The notion that “cash is king” when it comes to how we pay for things and like to be paid ourselves has outlived its time, new PYMNTs research shows.
How We Will Pay 2020, a study conducted by PYMNTS and Visa, found that cash usage is a fraction of what it used to be given the modern, digitally connected economy. The report, which surveyed more than 9,500 U.S. consumers, also found that the pandemic has only accelerated cash’s decline, as consumers have shown a growing preference for touchless commerce.
A staggering 80 percent of respondents said they were interested in new digital experiences because they could reduce perceived COVID-19 exposure through such things as contactless commerce and avoiding cash. The study also found that the typical U.S. consumer currently goes to an ATM to get cash fewer than four times a year.
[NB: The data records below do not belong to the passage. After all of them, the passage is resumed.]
Lemma quiet_entry s s' n m x k : quiet s s' n m -> entry s' x k = entry s x k.
Proof. intros Q. unfold entry. by rewrite (quiet_bytes _ _ _ _ _ _ Q). Qed.

Lemma quiet_dir_ok s s' n m x : quiet s s' n m -> dir_ok s x -> dir_ok s' x.
Proof. intros Q [D1 (nb & D2 & D3) D4]. split; [done| |done]. exists nb. split; [exact (quiet_file_ok _ _ _ _ _ _ Q D2)|done]. Qed.

Lemma read_entry s i c me p dp x k :
  env s i c me p -> cache s (pid p) [] -> roomy s -> k_icache s !! dp = Some x -> dir_ok s x -> k ∈ dir_entries x ->
  exists s', readi dp Local (k * DIRENT_SIZE) DIRENT_SIZE s = Ret (DIRENT_SIZE, file_byte s x <$> seqZ (k * DIRENT_SIZE) DIRENT_SIZE) s' /\
    quiet s s' (pid p) (k_mem s).
Proof.
  intros He Hc Hr Hx [Hty (nb & Hf & Hnb) [Hsz Hmod]] Hk. apply elem_of_seqZ in Hk. pose proof (fo_max _ _ _ Hf) as Hmax.
  change MAXFILE with 140 in Hmax. change DIRENT_SIZE with 16 in *. change BSIZE with 512 in *.
  assert (Hend : k * 16 + 16 <= i_size x) by (Z.div_mod_to_equations; lia).
  pose proof (readi_run Hpat s i c me p dp x nb Local (k * 16) 16 He Hc Hr Hx Hf) as H. rewrite decide_False in H by lia.
  destruct H as (s' & E & Q); [by rewrite Hty|change BSIZE with 512; lia|lia|lia|done|].
  rewrite Z.min_l in E by lia. by exists s'.
Qed.

(** The body of the loop of [dirlookup]. *)
Definition lookup_at (dp : nat) (name : list Z) (off : Z) : KM (option (nat * Z)) :=
  r <- readi dp Local off DIRENT_SIZE ;;
  if negb (fst r =? DIRENT_SIZE) then kpanic "dirlookup read" else
  let de := decode_dirent (snd r) in
  if de_inum de =? 0 then kret None else
  if namecmp name (de_name de) =? 0 then
    x <- get_inode dp ;;
    ip <- iget (i_dev x) (de_inum de) ;;
    kret (Some (ip, off))
  else kret None.

(** What a lookup needs of the state. *)
Record lookup_env (s : kernel) (n : Z) (dp : nat) (x : inode) : Prop := {
  le_cache : cache s n [];
  le_roomy : roomy s;
  le_inode : k_icache s !! dp = Some x;
  le_dir : dir_ok s x;
  le_dev : i_dev x = 1;
  le_len : length (k_icache s) = NINODE;
  le_free : exists k x, k_icache s !! k = Some x /\ i_ref x = 0
}.

Lemma quiet_lookup_env s s' n m dp x : quiet s s' n m -> lookup_env s n dp x -> lookup_env s' n dp x.
Proof.
  intros Q [L1 L2 L3 L4 L5 L6 L7]. pose proof (quiet_icache _ _ _ _ Q) as I. split; rewrite ?I; try done; [apply Q| |].
  - exact (quiet_roomy _ _ _ _ Q L2).
  - exact (quiet_dir_ok _ _ _ _ _ Q L4).
Qed.

Lemma quiet_slot_for s s' n m inum ip : quiet s s' n m -> slot_for s' inum ip -> slot_for s inum ip.
Proof. intros Q. unfold slot_for. by rewrite (quiet_icache _ _ _ _ Q). Qed.

(** What a lookup returns for entry [k]. *)
Definition found (s : kernel) (n : Z) (x : inode) (k : Z) (o : outcome kernel (option (nat * Z))) : Prop :=
  exists s' ip, let inum := de_inum (entry s x k) in quiet s s' n (k_mem s) /\ slot_for s inum ip /\
    o = Ret (Some (ip, k * DIRENT_SIZE)) (upd_inode ip (take_ref inum) s').
Definition not_found (s : kernel) (n : Z) (o : outcome kernel (option (nat * Z))) : Prop :=
  exists s', o = Ret None s' /\ quiet s s' n (k_mem s).

Lemma lookup_at_run s i c me p dp x name k :
  env s i c me p -> lookup_env s (pid p) dp x -> 0 ∉ name -> (length name <= Z.to_nat DIRSIZ)%nat -> k ∈ dir_entries x ->
  if decide (entry_named name (entry s x k)) then found s (pid p) x k (lookup_at dp name (k * DIRENT_SIZE) s)
  else not_found s (pid p) (lookup_at dp name (k * DIRENT_SIZE) s).
Proof.
  intros He [Hc Hr Hx Hd Hdev Hlen Hfree] Hz Hn Hk.
  destruct (read_entry s i c me p dp x k He Hc Hr Hx Hd Hk) as (s1 & E1 & Q1). pose proof (quiet_icache _ _ _ _ Q1) as I1.
  assert (Hnm : namecmp name (de_name (entry s x k)) = 0 <-> cname (de_name (entry s x k)) = name).
  { unfold namecmp. rewrite strncmp_cname; [|done|].
    - rewrite take_ge by done. split; intros ->; done.
    - unfold entry, decode_dirent. cbn [de_name]. unfold get_bytes. by rewrite length_take, length_drop, length_fmap, length_seqZ. }
  assert (E : lookup_at dp name (k * DIRENT_SIZE) s =
    (if de_inum (entry s x k) =? 0 then kret None else
     if namecmp name (de_name (entry s x k)) =? 0 then x0 <- get_inode dp ;; ip <- iget (i_dev x0) (de_inum (entry s x k)) ;; kret (Some (ip, k * DIRENT_SIZE))
     else kret None) s1).
  { unfold lookup_at. krun E1. cbn [fst snd]. rewrite Z.eqb_refl. cbn [negb]. reflexivity. }
  rewrite E. destruct (decide (entry_named name (entry s x k))) as [[M1 M2]|M].
  - apply Z.eqb_neq in M1. rewrite M1, (proj2 Hnm M2). change (0 =? 0) with true. cbv iota.
    krun (get_inode_run s1 dp x ltac:(by rewrite I1)). rewrite Hdev.
    destruct (iget_run s1 i c me p (de_inum (entry s x k)) (qt_env _ _ _ _ Q1 _ _ _ _ He)) as (ip & Hip & E2); [by rewrite I1|by rewrite I1|].
    exists s1, ip. split; [done|]. split; [exact (quiet_slot_for _ _ _ _ _ _ Q1 Hip)|]. by krun E2.
  - exists s1. split; [|done]. destruct (Z.eqb_spec (de_inum (entry s x k)) 0); [done|].
    destruct (Z.eqb_spec (namecmp name (de_name (entry s x k))) 0) as [E'|]; [|done]. destruct M. split; [done|]. by apply Hnm.
Qed.

Lemma dir_scan i c me p dp x name ks : forall s,
  env s i c me p -> lookup_env s (pid p) dp x -> 0 ∉ name -> (length name <= Z.to_nat DIRSIZ)%nat ->
  (forall k, k ∈ ks -> k ∈ dir_entries x) ->
  let o := kfor ((fun k => k * DIRENT_SIZE) <$> ks) (lookup_at dp name) s in
  match search (entry s x) name ks with Some k => found s (pid p) x k o | None => not_found s (pid p) o end.
Proof.
  induction ks as [|k ks IH]; intros s He Hl Hz Hn Hks o.
  { exists s. split; [done|apply quiet_refl, Hl]. }
  pose proof (lookup_at_run s i c me p dp x name k He Hl Hz Hn (Hks k ltac:(apply list_elem_of_here))) as H1.
  rewrite search_cons. destruct (decide (entry_named name (entry s x k))) as [M|M].
  { destruct H1 as (s' & ip & Q & Hip & E). exists s', ip. split; [done|]. split; [done|]. unfold o. cbn [fmap list_fmap kfor]. by krun E. }
  destruct H1 as (s1 & E1 & Q1).
  assert (Eo : o = kfor ((fun k => k * DIRENT_SIZE) <$> ks) (lookup_at dp name) s1) by (unfold o; cbn [fmap list_fmap kfor]; by krun E1). rewrite Eo.
  pose proof (IH s1 (qt_env _ _ _ _ Q1 _ _ _ _ He) (quiet_lookup_env _ _ _ _ _ _ Q1 Hl) Hz Hn ltac:(intros k' Hk'; apply Hks; by apply list_elem_of_further)) as H.
  cbn zeta in H. rewrite (search_ext _ (entry s x)) in H by (intros; by apply (quiet_entry _ _ _ _ _ _ Q1)).
  destruct (search (entry s x) name ks) as [k'|].
  - destruct H as (s' & ip & Q & Hip & E). rewrite (quiet_entry _ _ _ _ _ _ Q1) in Hip, E. rewrite (quiet_mem _ _ _ _ Q1) in Q.
    exists s', ip. split; [exact (quiet_trans _ _ _ _ _ _ Q1 Q)|]. split; [exact (quiet_slot_for _ _ _ _ _ _ Q1 Hip)|done].
  - destruct H as (s' & E & Q). rewrite (quiet_mem _ _ _ _ Q1) in Q. exists s'. split; [exact E|]. exact (quiet_trans _ _ _ _ _ _ Q1 Q).
Qed.

Lemma dir_offsets_entries x : 0 <= i_size x -> i_size x mod DIRENT_SIZE = 0 -> dir_offsets 0 (i_size x) = (fun k => k * DIRENT_SIZE) <$> dir_entries x.
Proof.
  intros H0 Hm. unfold dir_offsets, dir_entries. change DIRENT_SIZE with 16 in *. f_equal. change (0 / 16) with 0. f_equal.
  Z.div_mod_to_equations. lia.
Qed.

Lemma dirlookup_run s i c me p dp x name :
  env s i c me p -> lookup_env s (pid p) dp x -> 0 ∉ name -> (length name <= Z.to_nat DIRSIZ)%nat ->
  match search (entry s x) name (dir_entries x) with
  | Some k => found s (pid p) x k (dirlookup dp name s)
  | None => not_found s (pid p) (dirlookup dp name s)
  end.
Proof.
  intros He Hl Hz Hn. pose proof (dir_scan i c me p dp x name (dir_entries x) s He Hl Hz Hn (fun _ H => H)) as H. cbn zeta in H.
  destruct (dk_size _ _ (le_dir _ _ _ _ Hl)) as [H0 Hm]. rewrite <- dir_offsets_entries in H by done.
  assert (E : dirlookup dp name s = kfor (dir_offsets 0 (i_size x)) (lookup_at dp name) s).
  { unfold dirlookup. krun (get_inode_run s dp x (le_inode _ _ _ _ Hl)). by rewrite (dk_type _ _ (le_dir _ _ _ _ Hl)), Z.eqb_refl. }
  by rewrite E.
Qed.
End Dirs.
The findings, based on surveys conducted over seven days in August, represent stark findings on how cash’s historic dominance in commerce has all but disappeared.
In fact, the only exception the study found is tipping, which many consumers still do with cash. Some 48 percent of consumers said tipping was actually the main reason they still carry cash. However, the number of consumers who carry greenbacks now is 11 percent lower than 2018.
Merchants Take Note
Consumer preference for cashless transactions shouldn’t be lost on merchants, who would ignore the trend at their own peril.
In fact, a PYMNTS study found that more than a third of consumers making buying decisions factor in what payment options a merchant offers. For example, 33 percent of retail shoppers favor contactless card technologies for their in-store purchases.
And cash comes in only third place among payment methods favored by those open to trying new connected commerce experiences, like stores equipped with sensors to ring up purchases as customers take things off of shelves.
Just 21 percent of such consumers said they would use cash for such connected commerce, compared to 51.6 percent who would use credit cards and 45.5 percent who would employ debit cards.
Surprisingly, a higher share of bridge millennials (23.1 percent) favor cash for such transactions, but only 18 percent of “superconnected” consumers feel the same way.
The Way Forward
The permanence of some of these shifts is impossible to predict, particularly as consumers gradually feel more comfortable re-engaging in the physical world.
However, the How We Will Pay report concludes that at least one trend appears to be long-lasting: Consumer dependence on connected devices and tools that enable cashless payments is here to stay.
From restaurants to retailers to service providers, the days of simply accepting cash or credit cards are over.
While adapting to the digital shift had previously been something for merchants to consider, the pandemic’s many ramifications have made it a top priority for all retailers.
If letting go of cash is a survival mechanism for merchants, then delivering the personalized and seamless transactions that consumers now expect across all channels appears to be a move worth making.